§ **Directions**: Begin at the line below that contains "fst <$> ordered". Repeat it and all remaining lines of the records exactly.

────────

(** ** Counting the votes: the buffers of [database] and [vote_tally_helper] *)
Record vote_tally : Type := mk_tally {
  _vote_tally_buffer : list Z;
  _witness_count_histogram_buffer : list Z;
  _committee_count_histogram_buffer : list Z;
  _total_voting_stake : Z;
}.
(** The buffers are empty before; [resize] fills them with zeros. *)
Definition new_tally (g : global_property_object) : vote_tally :=
  mk_tally (replicate (Z.to_nat (next_available_vote_id g)) 0)
    (replicate (Z.to_nat (maximum_witness_count (parameters g) / 2 + 1)) 0)
    (replicate (Z.to_nat (maximum_committee_count (parameters g) / 2 + 1)) 0) 0.
(** [v[ n ] += x], when there is such an element. *)
Definition bump (x : Z) (n : nat) (v : list Z) : list Z := alter (fun y => wrap 64 (y + x)) n v.
Definition tally_votes (stake : Z) (votes : list Z) (v : list Z) : list Z :=
  foldl (fun v id => bump stake (Z.to_nat (vote_instance id)) v) v votes.
Definition tally_count (stake num maximum : Z) (v : list Z) : list Z :=
  if num <=? maximum then bump stake (Nat.min (Z.to_nat (num / 2)) (length v - 1)) v else v.
Definition cast_votes (p : chain_parameters) (stake : Z) (o : account_options) (t : vote_tally) : vote_tally :=
  mk_tally (tally_votes stake (account_votes o) (_vote_tally_buffer t))
    (tally_count stake (num_witness o) (maximum_witness_count p) (_witness_count_histogram_buffer t))
    (tally_count stake (num_committee o) (maximum_committee_count p) (_committee_count_histogram_buffer t))
    (wrap 64 (_total_voting_stake t + stake)).

(** An object that is voted for, its vote identifier and its votes. *)
Record candidate (A : Type) : Type := mk_candidate {
  candidate_id : Z;
  candidate_of : A;
  candidate_vote : Z;
  candidate_votes : Z;
}.
Arguments mk_candidate {A}.
Arguments candidate_id {A}.
Arguments candidate_of {A}.
Arguments candidate_vote {A}.
Arguments candidate_votes {A}.

Section Tally.
Context `{SafeOps, U128Ops, IndexOps}.
Definition voting_stake (account : Z) (a : account_object) : M database Z :=
  stats ← get account_statistics_object (statistics a);
  cashback ← match cashback_vb a with
             | Some vb => v ← get vesting_balance_object vb; mret (amount (vb_balance v))
             | None => mret 0
             end;
  bal ← gets (get_balance account core_asset);
  n ← lift (int64_add (total_core_in_orders stats) cashback);
  n ← lift (int64_add n (amount bal));
  mret (wrap 64 n).
Definition tally_account (account : Z) (t : vote_tally) : M database vote_tally :=
  a ← deref account_object account;
  s ← get_state;
  let props := parameters (gpo s) in
  if count_non_member_votes props || is_member a (head_block_time s) then
    opinion_account ← (if voting_account (account_opts a) =? GRAPHENE_PROXY_TO_SELF_ACCOUNT then mret a
                       else get account_object (voting_account (account_opts a)));
    stake ← voting_stake account a;
    mret (cast_votes props stake (account_opts opinion_account) t)
  else mret t.
(** [process_fees_helper]. *)
Definition process_account_fees (account : Z) : M database unit :=
  a ← deref account_object account;
  _ ← get account_statistics_object (statistics a);
  process_fees (statistics a) account.
Fixpoint perform_account_maintenance (l : list Z) (t : vote_tally) : M database vote_tally :=
  match l with
  | [] => mret t
  | account :: l' =>
      t' ← tally_account account t;
      _ ← process_account_fees account;
      perform_account_maintenance l' t'
  end.
(** The traversal by name; what it changes of an account is not its name. *)
Definition accounts_by_name (s : database) : list Z :=
  fst <$> ordered (fun x y => String.ltb (account_name x.2) (account_name y.2)) (map_to_list (accounts s)).
Definition by_id {A} (m : gmap Z A) : list (Z * A) := ordered (fun x y => x.1 <? y.1) (map_to_list m).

────────

§ **Reply**:
  fst <$> ordered (fun x y => String.ltb (account_name x.2) (account_name y.2)) (map_to_list (accounts s)).
Definition by_id {A} (m : gmap Z A) : list (Z * A) := ordered (fun x y => x.1 <? y.1) (map_to_list m).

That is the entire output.